II. Der Berufungswerber hat weder einen Beitrag zu den Kosten des Verwaltungsstrafverfahrens erster Instanz noch einen Beitrag zu den Kosten des Verfahrens vor dem Oö. Verwaltungssenat zu leisten.
Rechtsgrundlagen:
zu I: §§ 24, 21 und 51 Verwaltungsstrafgesetz 1991 (VStG) iVm § 66 Abs 4 Allgemeines Verwaltungsverfahrensgesetz 1991 (AVG);
zu II: §§ 65f VStG.
Entscheidungsgründe:
2. Gegen dieses Straferkenntnis richtet sich die vorliegende, rechtzeitig vom Rechtsvertreter eingebrachte Berufung vom 10. Dezember 2012.
Begründend führte dieser nach Wiedergabe des von der Behörde festgestellten und unstrittigen Sachverhaltes aus, dass der Verwaltungsgerichtshof aufgrund der langen Aufenthaltsdauer von einer erfolgten Integration ausgehe. Neben seiner Schwester und deren Kindern würde sich seine langjährige Lebensgefährtin in Österreich befinden. Nach dem jüngst beschlossenen Fremdenbehördenneustrukturierungsgesetz komme dem Bw ab dem 1. Jänner 2014 ein humanitärer Aufenthaltstitel zu. Dies würde bedeuten, dass gegen den Bw bereits schon ab jetzt aufenthaltsbeendende Maßnahmen unzulässig seien. An der seit nunmehr drei Jahren unterlassenen Nichtbewilligung des Aufenthaltes treffe den Bw überdies kein Verschulden.
Abschließend werde die Verfahrenseinstellung beantragt, in eventu der Ausspruch einer Ermahnung.
3.2. Der Oö. Verwaltungssenat erhob Beweis durch Einsichtnahme in den bezughabenden Verwaltungsakt.

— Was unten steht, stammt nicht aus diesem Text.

(* ===== verification/StatsPage.v ===== *)
(** * StatsPage: the storage page, [app/(app)/stats/page.tsx] with its client components

    What [buildStats], [buildNodeUsage] and [listNodeGroups] hand to the page, the forms of the
    node groups, and [EmailReportControl.tsx] as a state machine: its state, what a click posts,
    and what an answer shows.

    The second part: saving the members of a node group. *)
From S2P Require Import Prelude Js Numbers Schema Sql DbWf Env Secrets Queue Testbed Settings Format Mailer Placements Labs Students Nodes Hub HubConn Web WebFixture RateLimit Flash Auth Stats Actions StatsActions Console View LabPages NodePages QueueFacts.
Open Scope Z_scope.

Section stats_page.
Context {HK : Honker} {PF : Platform}.

(** ** [stats/_components/EmailReportControl.tsx] *)

Definition resultMessage (r : EmailUsageReportResult) : string * bool :=
  match r with
  | RSent to => ("Report sent to " +:+ to, true)
  | RSkipped to => ("SMTP not configured — nothing sent (would go to " +:+ to +:+ ")", false)
  | RMissingEmail => ("That recipient has no email address on file", false)
  | RUnknownRecipient => ("Recipient is no longer on this lab's roster", false)
  | RUnknownPlacement => ("This placement no longer exists", false)
  | RSendFailed e => ("Send failed: " +:+ e, false)
  end.

(** [!!o?.trim()] *)
Definition has_text (o : option string) : bool := match o with Some s => truthy (trim s) | None => false end.

(** The PI, or else the first student with an address. *)
Definition defaultRecipient (lab : LabStats) : string :=
  if has_text (bl_piEmail lab) then "pi"
  else match get_row (fun s => has_text (su_email s) = true) (bl_students lab) with
       | Some s => string_of_Z (su_studentId s)
       | None => ""
       end.

Record ReportState := mkReportState {
  rs_recipient : string; rs_result : option EmailUsageReportResult; rs_pending : bool }.
Definition report_init (lab : LabStats) : ReportState := mkReportState (defaultRecipient lab) None false.

Inductive report_event :=
| EPickRecipient (value : string)
| ESend
| EAnswer (r : EmailUsageReportResult).

(** The new state, and the form a click posts. *)
Definition report_step (lab : LabStats) (e : report_event) (st : ReportState)
    : ReportState * option FormData :=
  match e with
  | EPickRecipient v => (mkReportState v None (rs_pending st), None)
  | ESend =>
      if rs_pending st || negb (truthy (rs_recipient st)) then (st, None)
      else (mkReportState (rs_recipient st) None true,
            Some [("placementId", string_of_Z (bl_placementId lab)); ("recipient", rs_recipient st)])
  | EAnswer r => (mkReportState (rs_recipient st) (Some r) false, None)
  end.

(** The options of the select, with those that are disabled. *)
Definition report_options (lab : LabStats) : list (string * bool) :=
  ("pi", negb (has_text (bl_piEmail lab))) ::
  ((fun s => (string_of_Z (su_studentId s), negb (has_text (su_email s)))) <$> bl_students lab).

Definition EmailReportControl (lab : LabStats) (st : ReportState) : page :=
  HEl ([HCtl (mkControl "" (KSelect (report_options lab)) (rs_recipient st) false false);
        HButton (if rs_pending st then "Sending…" else "Email report")
          (rs_pending st || negb (truthy (rs_recipient st)))] ++
       show_some (rs_result st) (fun r => [HText (resultMessage r).1])).

(** ** [stats/page.tsx] *)

Definition ScanControl (lab : LabStats) : Act page :=
  if bl_scanPending lab then mret (HText "Scanning…")
  else
    when_ ← (match bl_usageScannedAt lab with
             | Some t => if num_truthy t then a ← ago_num t; mret ("updated " +:+ a)
                         else mret "never scanned"
             | None => mret "never scanned"
             end);
    mret (HEl [HForm CUsageScan [hidden "placementId" (string_of_Z (bl_placementId lab)); submit "Scan now"];
               HText when_]).

Definition quotaCell (used quota : option num) : page :=
  match used with
  | None => HText "—"
  | Some u =>
      let q := q ← quota; if num_truthy q then Some q else None in
      HText (fmtBytes (Some u) +:+
        match q with
        | Some q => " / " +:+ fmtBytes (Some q) +:+
                    match pct u (Some q) with Some p => " (" +:+ num_str p +:+ "%)" | None => "" end
        | None => ""
        end)
  end.

Definition LabBlock (lab : LabStats) : Act page :=
  live ← (match bl_liveUpdatedAt lab with
          | Some t => if t =? 0 then mret "no data yet" else a ← ago (Some t); mret ("updated " +:+ a)
          | None => mret "no data yet"
          end);
  scan ← ScanControl lab;
  let n := length (bl_students lab) in
  mret (HEl (
    [HLink ("/labs/" +:+ string_of_Z (bl_labId lab)) [HText (bl_labName lab)];
     HText ("· image " +:+ bl_image lab +:+ " · " +:+ nat_str n +:+ " " +:+ plural n "student");
     HText live; HText (match bl_rootfs lab with Some r => fmtBytes (Some r) | None => "—" end);
     quotaCell (bl_fast lab).1 (bl_fast lab).2; quotaCell (bl_cold lab).1 (bl_cold lab).2;
     EmailReportControl lab (report_init lab); scan] ++
    match bl_students lab with
    | [] => [HText "No students enrolled."]
    | l => (fun s => HEl ([HText (su_username s)] ++ show_str (su_name s) (fun n => [HText ("· " +:+ n)]) ++
                          [HText (fmtBytes (su_fast s)); HText (fmtBytes (su_cold s))])) <$> l
    end)).

(** The sum over the nodes that report the pool; null when none does. *)
Definition sumUsed (nodes : list NodeUsage) (key : NodeUsage -> option num) : option num :=
  fold_left (fun s n => match key n with
                        | None => s
                        | Some u => Some (num_add (nullish s (num_of_Z 0)) u)
                        end) nodes None.
Lemma compose_form_accepted_witness :
  let f := @entries console_action
    (composer_fields demo_templates (@announcement_people (demo_pf demo_accepts) (w_db (demo_world demo_accepts)))
       (2%nat, 1%nat) (compose demo_templates demo_events)) in
  form_all "recipient" f = ["ann@lab.edu"] /\
  exists r w', @sendAnnouncement _ (demo_pf demo_accepts)
    (announcement_of (mkAdminId 1 "Root" "root@lab.edu") f) (demo_world demo_accepts) = (Ok r, w').
Proof.
  destruct (@compose_form_accepted _ (demo_pf demo_accepts) demo_templates (2%nat, 1%nat) demo_events
    (mkAdminId 1 "Root" "root@lab.edu") (demo_world demo_accepts) []) as [Hall Hiff];
    [by vm_compute|].
  split; [rewrite Hall; by vm_compute|]. apply Hiff. split_and!; [by vm_compute|by vm_compute| |].
  - intros t. replace (tokens _) with ["DATE"] by by vm_compute.
    intros ->%list_elem_of_singleton. by vm_compute.
  - right. right. by vm_compute.
Defined.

Da im Verfahren der entscheidungswesentliche Sachverhalt feststand, im angefochtenen Bescheid keine 500 Euro übersteigende Geldstrafe verhängt wurde, lediglich eine Rechtsfrage zu klären war und auch kein diesbezüglicher Parteienantrag gestellt wurde, konnte auf die Durchführung einer öffentlichen mündlichen Verhandlung gemäß § 51e Abs. 3 VStG verzichtet werden.
3.3. Der Oö. Verwaltungssenat geht von dem unter den Punkten 1. und 3.1. dieses Erkenntnisses dargestellten, entscheidungsrelevanten Sachverhalt aus.
Ergänzend ist festzustellen, dass keine behördliche Feststellung gemäß § 46a Abs. 1a FPG vorliegt. Die örtlich zuständigen Fremdenpolizeibehörde plant im Hinblick auf die überlange Aufenthaltsdauer, die Integration des Bw, die einschlägige Judikatur des Verwaltungsgerichtshofes und das Fremdenbehördenneustrukturierungsgesetz von einer Rückkehrentscheidung Abstand zu nehmen und diese auf Dauer für unzulässig zu erklären.
3.4. Da im angefochtenen Bescheid keine 2.000 Euro übersteigende Geldstrafe verhängt wurde, ist der Unabhängige Verwaltungssenat des Landes Oberösterreich zur Entscheidung durch eines seiner Mitglieder berufen (§ 51c VStG).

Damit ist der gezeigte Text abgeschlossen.